How does this crisis compare to the last big economic crisis in the “Tiger” economies in South East Asia three years ago?

If you look at the Asian crisis it affected 30 to 40 percent of the world. At the time Japan was already stagnating and Russia was producing 40 to 50 percent less than in 1990. The crisis didn’t spread to the US, and therefore to some extent Europe and Britain in particular were protected from the Asian crisis.

This was because the US government effectively encouraged US firms to ignore the crisis by short term measures like cutting interest rates. This kept the economy booming. What is absolutely clear now is that the basis on which the US economy boomed was more and more narrow, and couldn’t be sustained. Therefore what was avoided three years ago is now coming home to roost.

We now know that the profit rates in the US which seemed very good three years ago were because major firms did various fiddles to make their profits seem a third higher than they really were.

What’s happening now is that firms are cutting back on investment, closing down factories and laying off workers, which then destroys the market for goods produced in Britain, Europe, Japan, South East Asia, and so on. That means the crisis will get deeper across the world for a period of months, at least.

You can’t get out of the crisis by just telling people to borrow more. It is nonsense to pretend in Britain that if people keep consuming that will be a way out.

Put very simply, people working for Murdoch are being told they have to put up with wage cuts to deal with the recession, and workers at Heathrow are told they have to accept sackings.

But if those News International workers have wage cuts they won’t be able to afford holidays and travel on aircraft like those at Heathrow. Sacked workers at Heathrow won’t be able to buy goods, so sackings in one place lead to sackings in another.
 

Is there a way out of this crisis?

Karl Marx analysed the economy to decipher what is really happening – because it seems absurd.

Across the world people go hungry and can’t buy most elementary things, and they are told too much is produced. Even in Britain, which is relatively well off compared to Third World countries, we are told there are too many computers. Then you go to any school and there aren’t enough computers for kids in the classrooms.

Why do people have to be sacked because too much wealth is produced? Marx said the driving force under capitalism is rival groups of capitalists competing with each other merely to try to expand bits of economy under their control.

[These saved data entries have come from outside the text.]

(** The share-app button after [share] or [clipboard.writeText], lines
    359-367. *)
Definition share_app_done (s : bool) (o : outcome) : M (list task) :=
  match o with
  | Settled =>
      (if s then setStatus (lit "Shared " ++ check_mark) (lit "Link shared successfully.")
       else setStatus (lit "Copied " ++ check_mark) (lit "Link copied to clipboard."));;
      ret []
  | _ => setStatus (lit "Share cancelled") [];; ret []
  end.

(** The centre-me button after [await refreshLocation()], lines 373-378:
    [refreshLocation] catches its own failures. *)
Definition center_resume (o : outcome) : M (list task) :=
  let* _ := refresh_resume o in
  center_view;; ret [].

(** Each [await]'s continuation, given the outcome. *)
Definition resume (t : task) (o : outcome) : M (list task) :=
  match t with
  | TRefresh => refresh_resume o
  | TPanicGeo => panic_after_geo o
  | TPanicShare s => panic_shared s o
  | TReportGeo => report_geo_done o
  | TReportFile loc => report_file_done loc o
  | TCopy row => if row then copy_row_done o else copy_coords_done o
  | TShareApp s => share_app_done s o
  | TCenter => center_resume o
  end.

End Handlers.

(** The listeners and continuations, for proofs that go through their
    bodies. *)
Ltac unfold_handlers :=
  unfold onPanic, onReportSubmit, onClearAll, onCopyRow, onCopyCoords, toggleTheme, onSearch,
    onFilter, onFillDemo, onShareApp, onCenterMe, onOpenInMaps, refresh_resume, panic_after_geo,
    panic_shared, report_geo_done, report_file_done, copy_row_done, copy_coords_done, share_app_done,
    center_resume, refresh_start, refresh_status.

(** ** Runs *)

Section Runs.
Context `{Platform}.

(** A segment run on the page: the tasks it leaves join the pending
    ones; a segment that throws leaves its state and no task. *)
Definition run (m : M (list task)) (a : app) : app :=
  match m a with
  | (a', Ok ts) => set_pending (pending a' ++ ts) a'
  | (a', Throw _) => a'
  end.

(** [loadTheme()]. *)
Definition loadTheme : M unit :=
  let* st := gets storage_of in
  if decide (getItem st LS_THEME = Some (lit "light")) then modify (set_light true) else ret tt.

(** [initMap()]: the map exists, and [updateMyMarkerOnMap()]. *)
Definition initMap : M unit :=
  modify (fun a => set_map (Some (updateMyMarkerOnMap init_map_view (myPosition a))) a).

(** The page before its script runs, on a storage area [st]. *)
Definition page0 (st : storage) : app :=
  mk_app st None None [] (mk_panel [] [] [] [] false) ([], []) [] (lit "ALL") (mk_form [] [] false)
         false 0 [] [] false.

(** The script's last lines: [loadTheme(); initMap(); renderAll();],
    then the open-in-maps listener, which a [renderAll] that throws
    leaves unregistered. *)
Definition boot (st : storage) : app :=
  run (loadTheme;; initMap;; renderAll;; modify set_maps_listener;; ret []) (page0 st).

(** What the environment may produce: strings of code units and
    positions of finite decimals. *)
Definition form_ok (f : form) : bool := jstr_ok (form_type f) && jstr_ok (form_desc f).

Definition event_ok (ev : event) : bool :=
  match ev with
  | DeleteRow s | CopyRow s | SearchInput s | FilterChange s => jstr_ok s
  | EditForm f => form_ok f
  | _ => true
  end.

Definition outcome_ok (o : outcome) : bool :=
  match o with GeoOk p => position_ok p | FileLoaded u => jstr_ok u | _ => true end.

(** One step of the page: an event runs its handler's first segment, or
    the platform settles one of the pending [await]s, in any order. *)
Inductive step : app -> app -> Prop :=
| step_event (ev : event) (a : app) :
    event_ok ev = true -> step a (run (dispatch ev) a)
| step_resume (a : app) (pre post : list task) (t : task) (o : outcome) :
    pending a = pre ++ t :: post -> fits t o = true -> outcome_ok o = true ->
    step a (run (resume t o) (set_pending (pre ++ post) a)).

(** The states the page reaches from its boot on [st]. *)
Definition reachable (st : storage) (a : app) : Prop := rtc step (boot st) a.
End Runs.

(** ** Properties of single segments *)

Lemma set_pending_same (a : app) : set_pending (pending a) a = a.
Proof. by destruct a. Qed.

(** C19. Typing in the search box and choosing a category commute: the
    page ends in the same state whichever event comes first, whatever
    the store holds (when [renderFeed] throws, it throws in both orders
    after both values are set). *)
Theorem search_filter_commute `{Platform} (v f : jstr) (a : app) :
  run (onFilter f) (run (onSearch v) a) = run (onSearch v) (run (onFilter f) a).
Proof.
  destruct a. unfold run, onSearch, onFilter, renderFeed_M, bindM, modify, gets, lift, ret.
  unfold set_search, set_filter, set_feed, set_pending; cbn.
  destruct (items_of (loadItems storage_of0)) eqn:E; repeat (cbn; rewrite E); reflexivity.
Qed.

(** A declined [confirm] changes nothing: the clear handler returns
    before touching the store or the views. *)
Theorem clear_cancelled `{Platform} (a : app) : run (dispatch (ClearAll false)) a = a.
Proof. unfold run. simpl. rewrite app_nil_r. apply set_pending_same. Qed.

(** ** End-to-end scenarios *)

Section Scenarios.
#[local] Existing Instance sample_platform.

(** Scenario B: the panic button, then the position (-26.1, 28.0, 15). *)
Definition scenario_B : app :=
  let a1 := run (dispatch Panic) (boot empty_storage) in
  run (resume TPanicGeo (GeoOk sample_position)) (set_pending [] a1).

(** The store gains one PANIC record at that location, the map one
    marker at that coordinate, and the panel shows [-26.100000],
    [28.000000] and [±15m]. *)
Example scenario_B_result :
  (exists it, decode_items (loadItems (storage_of scenario_B)) = Some [it] /\
              kind it = PANIC /\ location it = Some sample_position) /\
  option_map (fun mv => size (markers mv)) (map_of scenario_B) = Some 1%nat /\
  option_map (fun mv => lm_pos <$> (layers (leaflet_of mv) !! 1%positive)) (map_of scenario_B)
    = Some (Some ((-261 # 10)%Q, 28%Q)) /\
  lat_text (panel_of scenario_B) = lit "-26.100000" /\
  lng_text (panel_of scenario_B) = lit "28.000000" /\
  acc_text (panel_of scenario_B) = [177] ++ lit "15m".
Proof. split; [eexists; split; [vm_compute; reflexivity|split; reflexivity]|]. split_and!; vm_compute; reflexivity. Qed.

Under capitalism the aim of each capitalist is to grow bigger, not to satisfy the needs of the mass of people. The people who benefit from this system tell us there isn’t an alternative.

But the alternative is very simple. Instead of corporations competing with each other, the energy and creativity which go into production should be pulled together to satisfy humanity as a whole.

People’s real needs could be worked out roughly, and a democratic plan drawn up to work out what needs to be produced. You might have miscalculation, but you won’t have massive overproduction leading to cutbacks and people’s lives being destroyed.

Anyone who has been part of the anti-war movement should also be concerned about the economic crisis. It will cause even more devastation than the war.

It means millions across the Third World will die from malnutrition and disease. Behind the multinationals that cause unemployment in this country and starve people in the Third World are the same people who make the decisions to wage war.

George W. Bush’s cabinet is full of people who headed giant US corporations a year ago. The demonstrations in Brussels in two weeks’ time are important because they could make the connection between the devastation of people’s lives through unemployment and the devastation in Afghanistan.